The agreement between the multiplicative factors in total cfDNA concentration, and the concentration of cmDNA not originating from tumor, is a further validation that the presence of early-stage cancer results in a multiplicative shift towards higher concentrations of cfDNA (both wildtype and mutant) shed from healthy tissue; this increase is quantifiable and cancer type-specific. At this point, we cannot answer definitively whether this increase is the result of excessive cfDNA shedding or slower cfDNA clearance; it is also possible that these two causes are related: an initial, localized increase in cell turnover due to tumor presence could result in excess cfDNA that would slow down the cfDNA clearance rate from circulation.
Note that, the reported cfDNA concentrations may differ significantly, depending on the method used for the analysis of the samples. However, using additional data from Cohen et al.17, we observe once again the effect of multiplicative factor between cfDNA concentrations from samples of healthy individuals that were analyzed using different methodologies (Fig. S5, Methods).
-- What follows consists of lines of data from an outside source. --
(* ===== verification/Batches.v ===== *)
(** * Batches: a list cut into slices, and answers filed by their index

    [slice::chunks] with the sizes of its slices, and the loop that files the answers of a
    provider by the index they carry (a vector of empty slots, each filled at most once).  The
    clients of the model providers and the plan of the derived jobs share them. *)
From S2P Require Import Prelude.

Open Scope nat_scope.

(** ** The slices of a list *)

(** [a.div_ceil(b)] *)
Definition div_ceil (a b : nat) : nat := (a + b - 1) / b.

(** [l.chunks(n)] for [n > 0]. *)
Fixpoint slice_chunks {A} (fuel n : nat) (l : list A) : list (list A) :=
  match fuel, l with
  | S fuel, _ :: _ => take n l :: slice_chunks fuel n (drop n l)
  | _, _ => []
  end.

Definition chunks_of {A} (n : nat) (l : list A) : list (list A) := slice_chunks (length l) n l.

Section chunks.
Context {A : Type} (n : nat) (Hn : 0 < n).

Lemma slice_chunks_concat fuel (l : list A) : length l <= fuel -> concat (slice_chunks fuel n l) = l.
Proof.
  revert l. induction fuel as [|fuel IH]; intros [|x l] H; cbn [slice_chunks concat length] in *; try done; [lia|].
  rewrite IH; [apply take_drop|]. rewrite length_drop. cbn. lia.
Qed.

Lemma slice_chunks_lookup fuel (l : list A) i :
  length l <= fuel ->
  slice_chunks fuel n l !! i = if i * n <? length l then Some (take n (drop (i * n) l)) else None.
Proof.
  revert l i. induction fuel as [|fuel IH]; intros [|x l] i H; cbn [slice_chunks length] in *; try lia;
    try by rewrite lookup_nil, (proj2 (Nat.ltb_ge _ _)) by (cbn; lia).
  destruct i as [|i]; [done|]. etrans; [apply (IH (drop n (x :: l)) i); rewrite length_drop; cbn; lia|].
  rewrite drop_drop, length_drop. cbn [length].
  replace (S i * n) with (n + i * n) by lia.
  destruct (Nat.ltb_spec (i * n) (S (length l) - n)), (Nat.ltb_spec (n + i * n) (S (length l))); done || lia.
Qed.

Lemma chunks_of_concat (l : list A) : concat (chunks_of n l) = l.
Proof. by apply slice_chunks_concat. Qed.

Lemma chunks_of_lookup (l : list A) i :
  chunks_of n l !! i = if i * n <? length l then Some (take n (drop (i * n) l)) else None.
Proof. by apply slice_chunks_lookup. Qed.

Lemma chunks_of_bounds (l c : list A) : c ∈ chunks_of n l -> 0 < length c <= n.
Proof.
  intros (i & Hi)%list_elem_of_lookup. rewrite chunks_of_lookup in Hi.
  destruct (Nat.ltb_spec (i * n) (length l)); simplify_eq. rewrite length_take, length_drop. lia.
Qed.

Lemma chunks_of_length (l : list A) : length (chunks_of n l) = div_ceil (length l) n.
Proof.
  unfold div_ceil. set (q := (length l + n - 1) / n).
  assert (Hq : n * q <= length l + n - 1 < n * (S q)).
  { split; [by apply Nat.Div0.mul_div_le|]. apply Nat.mul_succ_div_gt. lia. }
  apply Nat.le_antisymm; apply Nat.nlt_ge; intros H.
  - apply lookup_lt_is_Some in H as [c Hc]. rewrite chunks_of_lookup in Hc.
    destruct (Nat.ltb_spec (q * n) (length l)); [nia|done].
  - assert (Hn' : chunks_of n l !! length (chunks_of n l) = None) by (by apply lookup_ge_None).
    rewrite chunks_of_lookup in Hn'.
    destruct (Nat.ltb_spec (length (chunks_of n l) * n) (length l)); [done|nia].
Qed.
End chunks.

(** ** Answers filed by index *)

Definition is_filled {A} (slot : option (option A)) : bool := match slot with Some (Some _) => true | _ => false end.

Section slots.
Context {E V A : Type} (read : V -> result E A) (bad_index : E).

(** An index out of range or used before is an error; the value is read and takes its slot. *)
Definition slot_step (count : nat) (slots : list (option A)) (answer : nat * V) : result E (list (option A)) :=
  let '(index, value) := answer in
  _ ← reject_if ((count <=? index) || is_filled (slots !! index)) bad_index;
  a ← read value;
  Ok (<[index := Some a]> slots).

Definition fill_slots (count : nat) (answers : list (nat * V)) : result E (list (option A)) :=
  foldR (slot_step count) (replicate count None) answers.

Lemma slot_step_ok n slots i v slots' :
  slot_step n slots (i, v) = Ok slots' ->
  exists a, i < n /\ (forall o, slots !! i = Some o -> o = None) /\ read v = Ok a /\ slots' = <[i := Some a]> slots.
Proof.
  unfold slot_step. intros (u & [E1%Nat.leb_gt E2]%reject_if_Ok%orb_false_iff & H)%bind_Ok. revert H.
  intros (a & Ha & [= <-])%bind_Ok. exists a. repeat split; try done.
  intros o Ho. rewrite Ho in E2. by destruct o.
Qed.

(** The loop visits distinct indices and stores what it read for each. *)
Lemma slot_loop n l : forall slots slots',
  length slots = n -> foldR (slot_step n) slots l = Ok slots' ->
  length slots' = n /\ NoDup l.*1
  /\ (forall i v, (i, v) ∈ l ->
       i < n /\ slots !! i = Some None /\ exists a, read v = Ok a /\ slots' !! i = Some (Some a))
  /\ (forall i, i ∉ l.*1 -> slots' !! i = slots !! i).
Proof.
  induction l as [|[i v] l IH]; intros slots slots' Hl; cbn [foldR].
  { intros [= <-]. split; [done|]. split; [constructor|]. split; [|done]. intros ? ? H. by apply elem_of_nil in H. }
  intros (slots1 & (a & Hi & Hnone & Ha & ->)%slot_step_ok & H)%bind_Ok.
  destruct (IH (<[i := Some a]> slots) slots') as (H1 & H2 & H3 & H4); [by rewrite length_insert|done|].
  assert (slots !! i = Some None) as Hsc.
  { destruct (lookup_lt_is_Some_2 slots i) as [o Ho]; [lia|]. by rewrite Ho, (Hnone o Ho). }
  assert (i ∉ l.*1) as Hni.
  { intros ([j w] & E0 & Hin)%list_elem_of_fmap. cbn in E0. subst j. destruct (H3 _ _ Hin) as (_ & Hx & _).
    rewrite list_lookup_insert_eq in Hx by lia. done. }
  split; [done|]. split; [by constructor|]. split.
  - intros j w [[= -> ->]|Hin]%elem_of_cons.
    + split; [done|]. split; [done|]. exists a. split; [done|]. rewrite H4 by done.
      by rewrite list_lookup_insert_eq by lia.
    + destruct (H3 _ _ Hin) as (Hj & Hx & Hy). split; [done|]. split; [|done].
      rewrite list_lookup_insert_ne in Hx; [done|]. intros ->. apply Hni, list_elem_of_fmap. by exists (j, w).
  - intros j [Hji Hj]%not_elem_of_cons. rewrite H4 by done. by rewrite list_lookup_insert_ne by done.
Qed.

(** Distinct positions below [n], as many as there are, are all of them. *)
Lemma nodup_seq (l : list nat) n :
  NoDup l -> length l = n -> (forall i, i ∈ l -> i < n) -> l ≡ₚ seq 0 n.
Proof.
  intros Hnd Hl Hi. apply submseteq_length_Permutation.
  - apply NoDup_submseteq; [done|]. intros i H%Hi. apply elem_of_seq. lia.
  - rewrite length_seq. lia.
Qed.

(** As many answers as slots: every slot is filled, by the answer that carries its index. *)
Lemma fill_slots_all n answers slots :
  length answers = n -> fill_slots n answers = Ok slots ->
  answers.*1 ≡ₚ seq 0 n
  /\ exists out, mapM id slots = Some out /\ length out = n
  /\ (forall i v, (i, v) ∈ answers -> exists a, read v = Ok a /\ out !! i = Some a)
  /\ (forall i a, out !! i = Some a -> exists v, (i, v) ∈ answers /\ read v = Ok a).
Proof.
  intros Hl (L & Hnd & Hin & _)%slot_loop; [|by rewrite length_replicate].
  assert (answers.*1 ≡ₚ seq 0 n) as Hperm.
  { apply nodup_seq; [done|by rewrite length_fmap|]. intros i ([j v] & -> & Hj)%list_elem_of_fmap. by apply (Hin _ _ Hj). }
  split; [done|].
  assert (forall i, i < n -> exists v a, (i, v) ∈ answers /\ read v = Ok a /\ slots !! i = Some (Some a)) as Hall.
  { intros i Hi. assert (i ∈ answers.*1) as ([j v] & E0 & Hv)%list_elem_of_fmap by (rewrite Hperm, elem_of_seq; lia).
    cbn in E0. subst j. destruct (Hin _ _ Hv) as (_ & _ & a & Ha & Hs). by exists v, a. }
  destruct (mapM_is_Some_2 id slots) as [out Hout].
  { apply Forall_lookup. intros i o Ho. destruct (Hall i) as (v & a & _ & _ & Hs).
    - apply lookup_lt_Some in Ho. lia.
    - rewrite Ho in Hs. injection Hs as ->. by exists a. }
  exists out. split; [done|]. apply mapM_Some in Hout. pose proof (Forall2_length _ _ _ Hout) as L2.
  assert (forall i a, slots !! i = Some (Some a) -> out !! i = Some a) as Hget.
  { intros i a Hs. destruct (Forall2_lookup_l _ _ _ _ _ Hout Hs) as (a' & Ha' & E0). cbn in E0. by injection E0 as ->. }
  split; [lia|]. split.
  - intros i v Hv. destruct (Hin _ _ Hv) as (_ & _ & a & Ha & Hs). exists a. auto.
  - intros i a Ha. destruct (Hall i) as (v & a' & Hv & Hr & Hs); [apply lookup_lt_Some in Ha; lia|].
    apply Hget in Hs. exists v. split; [done|]. congruence.
Qed.

(** Answers for every slot that can all be read are accepted. *)
Lemma slot_loop_complete n l : forall slots,
  length slots = n -> NoDup l.*1 ->
  (forall i v, (i, v) ∈ l -> i < n /\ slots !! i = Some None /\ exists a, read v = Ok a) ->
  exists slots', foldR (slot_step n) slots l = Ok slots'.
Proof.
  induction l as [|[i v] l IH]; intros slots Hl Hnd Hin; [by exists slots|].
  apply NoDup_cons in Hnd as [Hni Hnd].
  destruct (Hin i v) as (Hi & Hs & a & Ha); [by left|].
  assert (slot_step n slots (i, v) = Ok (<[i := Some a]> slots)) as E0.
  { unfold slot_step. rewrite (proj2 (Nat.leb_gt _ _) Hi), Hs, Ha. done. }
  cbn [foldR]. rewrite E0. cbn [mbind result_bind]. apply IH; [by rewrite length_insert|done|].
  intros j w Hj. destruct (Hin j w) as (Hjn & Hjs & Hw); [by right|]. split; [done|]. split; [|done].
  rewrite list_lookup_insert_ne; [done|]. intros ->. apply Hni, list_elem_of_fmap. by exists (j, w).
Qed.

Lemma fill_slots_complete n answers :
  answers.*1 ≡ₚ seq 0 n -> (forall i v, (i, v) ∈ answers -> exists a, read v = Ok a) ->
  exists slots, fill_slots n answers = Ok slots.
Proof.
  intros Hp Hr. apply slot_loop_complete; [by rewrite length_replicate|rewrite Hp; apply NoDup_seq|].
  intros i v Hv. assert (i < n) as Hi.
  { assert (i ∈ answers.*1) as H by (apply list_elem_of_fmap; by exists (i, v)). rewrite Hp, elem_of_seq in H. lia. }
  split; [done|]. split; [by apply lookup_replicate|]. by eapply Hr.
Qed.

End slots.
Last, the cancer-specific multiplicative factor may be affected by the effects of therapy or anesthesia. More specifically, we observe a reduced multiplicative factor for a cohort of pancreatic cancer patients, many of whom had their blood sample taken after administration of anesthesia17. This was on par with the reported reduction in cfDNA concentration due to anesthesia18 (Fig. S6, Methods).
Methods
Patient data
Cohen et al.11 report the concentration (ng/mL) of total cell-free DNA (cfDNA) detected in plasma for 812 healthy individuals and for: 104 patients with lung cancer, 209 with breast cancer, 388 with colorectal cancer (CRC), 93 with pancreatic cancer, 54 with ovarian cancer, 45 with esophageal cancer, 68 with stomach cancer, and 44 with liver cancer. All cancer cases reported are in stages I to III. The dataset includes samples from 181 healthy individuals and 46 pancreatic cancer evaluated in a previous study17. In order to ensure that all samples were analyzed following the same process, we exclude these samples from the present work.
Cohen et al.11 also report the concentration (fragment/mL) of the circulating mutant DNA (cmDNA) of the most prevalent DNA mutation detected in plasma for the same population of healthy individuals and cancer patients. The panel for mutation detection from plasma includes 61 amplicons, each querying an average of 33 base pairs within one of the 16 cancer driver genes. Genes included in the panel and the number of amplicons for each gene are: NRAS (2), CTNNB1 (2), PIK3CA (4), FBXW7 (4), APC (2), EGFR (1), BRAF (1), CDKN2 (2), PTEN (4), FGFR2 (1), HRAS (1), KRAS (3), AKT1 (1), TP53 (31), PPP2R1A (1), GNAS (1).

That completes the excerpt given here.